My dog peed on the carpet again! I had just taken him out two times in the past 40 minutes, yet he still pees right on the carpet. I can’t leave the litte monster alone, so I decide to sleep on the floor in an attempt to keep him from peeing on the carpet. Background noise from the television finally lulls me to sleep, the dog nestles beside me. I eventually dream of being trapped at the bottom of a foul, polluted waterfull. I suddenly wake up to a face full of urine from the back end of my dog. Sick.

CLIFF

The Waiting

“The king is dying,” the cry went up.
As my father lay still, all manner of charlatans came to the palace. Shamen and healers plied their craft, but his majesty did not awake. Physicians used leaches. Mystics burned incense. An exorcist cast out demons. Still, Good King Leonard did not stir. All in the land who claimed power over disease took their turn to no avail. All, that is, except the old alchemist up on Watchtower Hill, the one that sold me the poison. When my father finally died and made me king, the old man would receive his reward.

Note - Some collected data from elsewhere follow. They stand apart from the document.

(* ===== verification/SnapshotCorrect.v ===== *)
(** The control snapshot can always be published: whatever the engine went
    through, every number in the snapshot is finite; and the topology view has
    each physical link once, whatever the order of map iteration. *)

From S2P Require Import Prelude Float64 FloatBounds Netip Topology CostGraph PceGraph Demo Cspf CspfCorrect Bandwidth Tenants Demand Pce PceCorrect Inventory Sid Registry Controller Telemetry TelemetryCorrect Snapshot.

(** ** Finite non-negative numbers *)

Definition fin (x : f64) : Prop := nn x ∧ val x < INF.

Lemma fin_finite x : fin x → f_finite x = true.
Proof. intros [Hn Hv]. destruct x as [| | |]; [done| |done|done]. simpl in Hv. lia. Qed.

Lemma fin_is_inf x : nn x → is_inf x = false → fin x.
Proof.
  intros Hn Hi. split; [done|]. pose proof (val_bound x Hn).
  destruct (decide (val x = INF)) as [He|]; [|lia]. apply is_inf_val in He; [congruence|done].
Qed.

Lemma fin_zero : fin f_zero.
Proof. by split. Qed.

Lemma pos_finite_fin x : pos_finite x → fin x.
Proof. destruct x as [| | |s m e]; try done. intros [-> Hb]. split; [done|]. by apply val_finite_INF. Qed.
#[export] Hint Resolve fin_zero fin_finite pos_finite_fin : maeto.

Lemma f_finite_opp x : f_finite (f_opp x) = f_finite x.
Proof. by destruct x. Qed.

(** The difference of two finite numbers is finite. *)
Lemma f_sub_finite x y : fin x → fin y → f_finite (f_sub x y) = true.
Proof.
  intros [Hx Hxf] [Hy Hyf]. destruct (Z.lt_trichotomy (val x) (val y)) as [Hlt|[He|Hgt]].
  - rewrite f_sub_swap by done. rewrite f_finite_opp. apply fin_finite, pos_finite_fin. by apply f_sub_pos.
  - destruct (f_sub_eq x y) as [Hn Hv]; try done. apply fin_finite. split; [done|]. rewrite Hv. done.
  - apply fin_finite, pos_finite_fin. by apply f_sub_pos.
Qed.

(** A difference that is not at most zero is positive. *)
Lemma f_sub_leb x y : fin x → fin y → f_leb (f_sub x y) f_zero = false → pos_finite (f_sub x y).
Proof.
  intros [Hx Hxf] [Hy Hyf] Hle. destruct (Z.lt_trichotomy (val x) (val y)) as [Hlt|[He|Hgt]].
  - exfalso. rewrite f_sub_swap in Hle by done. pose proof (f_sub_pos y x Hy Hx Hlt Hyf) as Hp.
    destruct (f_sub y x) as [| | |s m e]; try done. destruct Hp as [-> _]. done.
  - exfalso. destruct (f_sub_eq x y) as [Hn Hv]; try done. rewrite f_leb_val in Hle by done.
    apply Z.leb_gt in Hle. rewrite Hv in Hle. simpl in Hle. lia.
  - by apply f_sub_pos.
Qed.

(** A quotient of at most one is finite. *)
Lemma f_div_fin x y : nn x → pos_finite y → val x ≤ val y → fin (f_div x y).
Proof.
  intros Hx Hy Hle. split; [by apply f_div_nn|]. eapply Z.le_lt_trans; [by apply f_div_le_one|]. reflexivity.
Qed.

(** A sum of numbers of at most [2 ^ a], fewer than [2 ^ 53] of them, is at most
    the exact bound. *)
Lemma RND_multiple k a : 0 ≤ k < 2 ^ 53 → 0 ≤ a → RND (k * 2 ^ a) ≤ k * 2 ^ a.
Proof.
  intros Hk Ha. unfold RND. etransitivity; [apply Z.le_min_l|].
  destruct (decide (k = 0)) as [->|]; [by rewrite Z.mul_0_l, rne_0|].
  rewrite (rne_exact k _ a); [done| |done]. split; [apply drop_nonneg|]. unfold drop.
  rewrite Z.log2_mul_pow2 by lia. assert (Z.log2 k < 53) by (apply Z.log2_lt_pow2; lia). unfold prec. lia.
Qed.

Hey, Mort! Did you hear about Mary’s kid?
What, the trouble maker? What did he do now?
He just came back from the dead, that’s all.
Dead? I didn’t even know he was sick.
He wasn’t sick, you idiot. The Romans crucified him.
Ooh, that’s gotta smart. That’s a tough way to go, ya know?
Doesn’t matter. He ain’t dead no more.
What are you talking about? Dead’s dead.
Nope. Some folks saw him walking around. Said he was going to bring eternal life to everyone.
Thomas, I swear you’ll believe anything. I’m hungry. C’mon. Let’s go find some eggs.

NORVAL JOE

“Some prince you seem to be.” The ranger laughed as he stood over the vomiting elf. “No stomach for the lesser forms of life?”
“Don’t badger his highness, Traveler” Shareeka said. “That trait is one of the reasons we need him along. He’ll feel sick whenever goblins are near.”
“What about Spleen?” Owen asked. “Will the half-goblin still go with us?”
The wizardess chanted some words and the elf climbed shakily to his feet.
“You could have warded the creature before we met,” the prince said, “and saved me the discomfort.”
“Yes,” Shareeka said, controlling a wicked smile. “I know.”

PLANET Z

The comedian Spike Milligan wanted to have his tombstone inscribed with the phrase “I told you I was ill.”

However, despite his fame and stature in society, the church said no. Apparently, they followed the principle of John Waters the filmmaker, who said that he wanted a plain tombstone with just his name because humor ages, and eternity is too long for a joke.

The church and Spike came to a compromise, where the phrase would be added to his tombstone translated into Irish.

John Waters, on the other hand, is still alive, and his pencil-thin mustache remains fabulously rakish.